Because while there’s lots of business clamouring to cut labour costs, there’s also a lot that given up on that and are clamouring for new markets. So it goes like this; increased capacity plus static demand (or in the case of Australia, rapidly increasing supply plus reasonably increasing demand) equals excess supply. This could be stored, say by purchasing government bonds (which takes supply out of the market), or by finding new demand, or creating new demand. Practically, this means creating a new market. And because supply can’t exist without demand (ie, it has to go somewhere), there’s nothing quite as demanding as the market. So where do you find a new market in a fully functioning economy? Well, about 30-35 years ago, someone noticed that bright pink cash cow all the social conservatives had been politely ignoring, and decided to sell them their rights, wrapped up in some pretty consumerist wrapping paper, with sparkles, and gay rights have been rolling forward ever since.

So really, business needs gay marriage, because all the other gay markets have been established, and there’s still lots of excess supply going round.  Which is why I think the neo-cons aren’t really good economists, because classical economic theory says that if there is a market for it, well supply must meet demand, and there’s a market for gay marriage as there is both supply and demand for it.

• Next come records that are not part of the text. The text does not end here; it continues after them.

(** The stored parts of a message and the pages the loop makes of them. *)
Lemma joined σ l q k : holds σ l -> 2 <= size_of k <= 127 ->
  q ≡ₚ List.filter (message_rows (address_of k) (snd (fst k)) (size_of k)) l ->
  exists count pages,
    CombineLoop (size_of k) 0 (size_of k) (replicate (Z.to_nat (size_of k)) []) (map ResultSetConvertToIndexer q) =
      Some (count, size_of k, pages) /\
    (forall pdus, complete k σ = Some pdus <-> count = size_of k /\ pages = pdus).
Proof.
  intros Hh Hk Hq. pose proof (holds_NoDup σ l k Hh ltac:(lia)) as Hnd. rewrite <- Hq in Hnd.
  assert (forall r, r ∈ q -> r ∈ l /\ row_key r = k) as Hkey.
  { intros r Hr. rewrite Hq in Hr. apply elem_of_filter_bool in Hr as [Hr Hin]. split; [done|].
    unfold message_rows in Hr. apply andb_true_iff in Hr as [[Ha%bool_decide_eq_true Hi%Z.eqb_eq]%andb_true_iff Hs%Z.eqb_eq].
    unfold row_key. rewrite Ha, Hi, Hs. by destruct k as [[? ?] ?]. }
  assert (forall r, r ∈ q -> row_ok r /\ SIZE r = size_of k) as Hok.
  { intros r Hr. destruct (Hkey r Hr) as [Hin E]. assert (SIZE r = size_of k) as Es by (by rewrite <- E).
    split; [|done]. apply (hold_ok _ _ Hh); [done|]. unfold multi. apply Z.leb_le. lia. }
  assert (zlength q <= size_of k) as Hlen.
  { assert (map SUBSECTION_INDEX q ⊆ seqZ 1 (size_of k)) as Hsub.
    { intros s (r & -> & Hr)%list_elem_of_fmap. apply elem_of_seqZ. destruct (Hok r Hr) as [(_ & Hi & _) Es]. lia. }
    pose proof (submseteq_length _ _ (NoDup_submseteq _ _ Hnd Hsub)) as Hl. rewrite length_fmap, length_seqZ in Hl.
    unfold zlength. lia. }
  exists (zlength q), (foldl put_row (replicate (Z.to_nat (size_of k)) []) q). split.
  - rewrite (CombineLoop_rows (size_of k) q Hk Hok 0) by (pose proof (zlength_nonneg q); lia). done.
  - assert (zlength (replicate (Z.to_nat (size_of k)) ([] : list Z)) = size_of k) as Hz
      by (unfold zlength; rewrite length_replicate; lia).
    assert (forall r, r ∈ q -> foldl put_row (replicate (Z.to_nat (size_of k)) []) q !! Z.to_nat (SUBSECTION_INDEX r - 1) =
      Some (REW_PUD r)) as Hlook.
    { intros r Hr. apply foldl_put_lookup; [done| |done]. intros r' Hr'. rewrite Hz.
      destruct (Hok r' Hr') as [(_ & Hi & _) Es]. lia. }
    assert (forall s v, σ !! (k, s) = Some v <-> exists r, r ∈ q /\ SUBSECTION_INDEX r = s /\ v = snd (row_part r)) as Hσ.
    { intros s v. rewrite (holds_lookup σ l k s v Hh). split.
      - intros (r & Hr & Hm & E). injection E as E1 E2 E3. exists r. split; [|by rewrite <- E3].
        rewrite Hq. apply elem_of_filter_bool. split; [|done]. subst k. unfold message_rows, address_of, size_of, row_key. cbn.
        by rewrite bool_decide_eq_true_2, !Z.eqb_refl.
      - intros (r & Hr & <- & ->). destruct (Hkey r Hr) as [Hin E]. exists r. split_and!; [done| |].
        + unfold multi. apply Z.leb_le. destruct (Hok r Hr) as [_ Es]. lia.
        + unfold row_part at 1. by rewrite E. }
    intros pdus. rewrite complete_Some by lia. split.
    + intros [Hl Hall]. assert (seqZ 1 (size_of k) ⊆ map SUBSECTION_INDEX q) as Hsub.
      { intros s Hs%elem_of_seqZ. destruct (Hall s) as (v & Hv & _); [lia|]. apply Hσ in Hv as (r & Hr & <- & _).
        apply list_elem_of_fmap. by exists r. }
      pose proof (submseteq_length _ _ (NoDup_submseteq _ _ (NoDup_seqZ 1 (size_of k)) Hsub)) as Hl2.
      rewrite length_fmap, length_seqZ in Hl2. split; [unfold zlength in *; lia|].
      apply list_eq_same_length with (n := Z.to_nat (size_of k));
        [unfold zlength in Hl; lia|by rewrite foldl_put_length, length_replicate|].
      intros i x y Hi Hx Hy. destruct (Hall (1 + Z.of_nat i)) as (v & Hv & E); [lia|].
      replace (Z.to_nat (1 + Z.of_nat i - 1)) with i in E by lia.
      apply Hσ in Hv as (r & Hr & Es & ->). pose proof (Hlook r Hr) as Hr'. rewrite Es in Hr'.
      replace (Z.to_nat (1 + Z.of_nat i - 1)) with i in Hr' by lia. cbn in E. congruence.
    + intros [Hc <-]. split; [unfold zlength; rewrite foldl_put_length, length_replicate; lia|]. intros s Hs.
      assert (s ∈ map SUBSECTION_INDEX q) as Hin.
      { assert (map SUBSECTION_INDEX q ≡ₚ seqZ 1 (size_of k)) as ->; [|apply elem_of_seqZ; lia].
        apply submseteq_length_Permutation.
        - apply NoDup_submseteq; [done|]. intros s' (r & -> & Hr)%list_elem_of_fmap. apply elem_of_seqZ.
          destruct (Hok r Hr) as [(_ & Hi & _) Es]. lia.
        - rewrite length_fmap, length_seqZ. unfold zlength in Hc. lia. }
      apply list_elem_of_fmap in Hin as (r & -> & Hr). exists (snd (row_part r)). split; [apply Hσ; by exists r|].
      by apply Hlook.
Qed.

I could really go on and on, about how the whole system works, and how it’ll eventually get there for most people. The reason capitalism is so strong is that it works. But it takes no account of immediate human suffering. Supply and demand will always move to meet each other under capitalism, but this is a process of weeks, months, years, and centuries, and it grinds people down. And it’s really giving all power to the market, and do we really want that? Because at the end of it all we still have human agency, the capacity to say no (which is why some markets fail), and I’d rather power stay in the hands of people.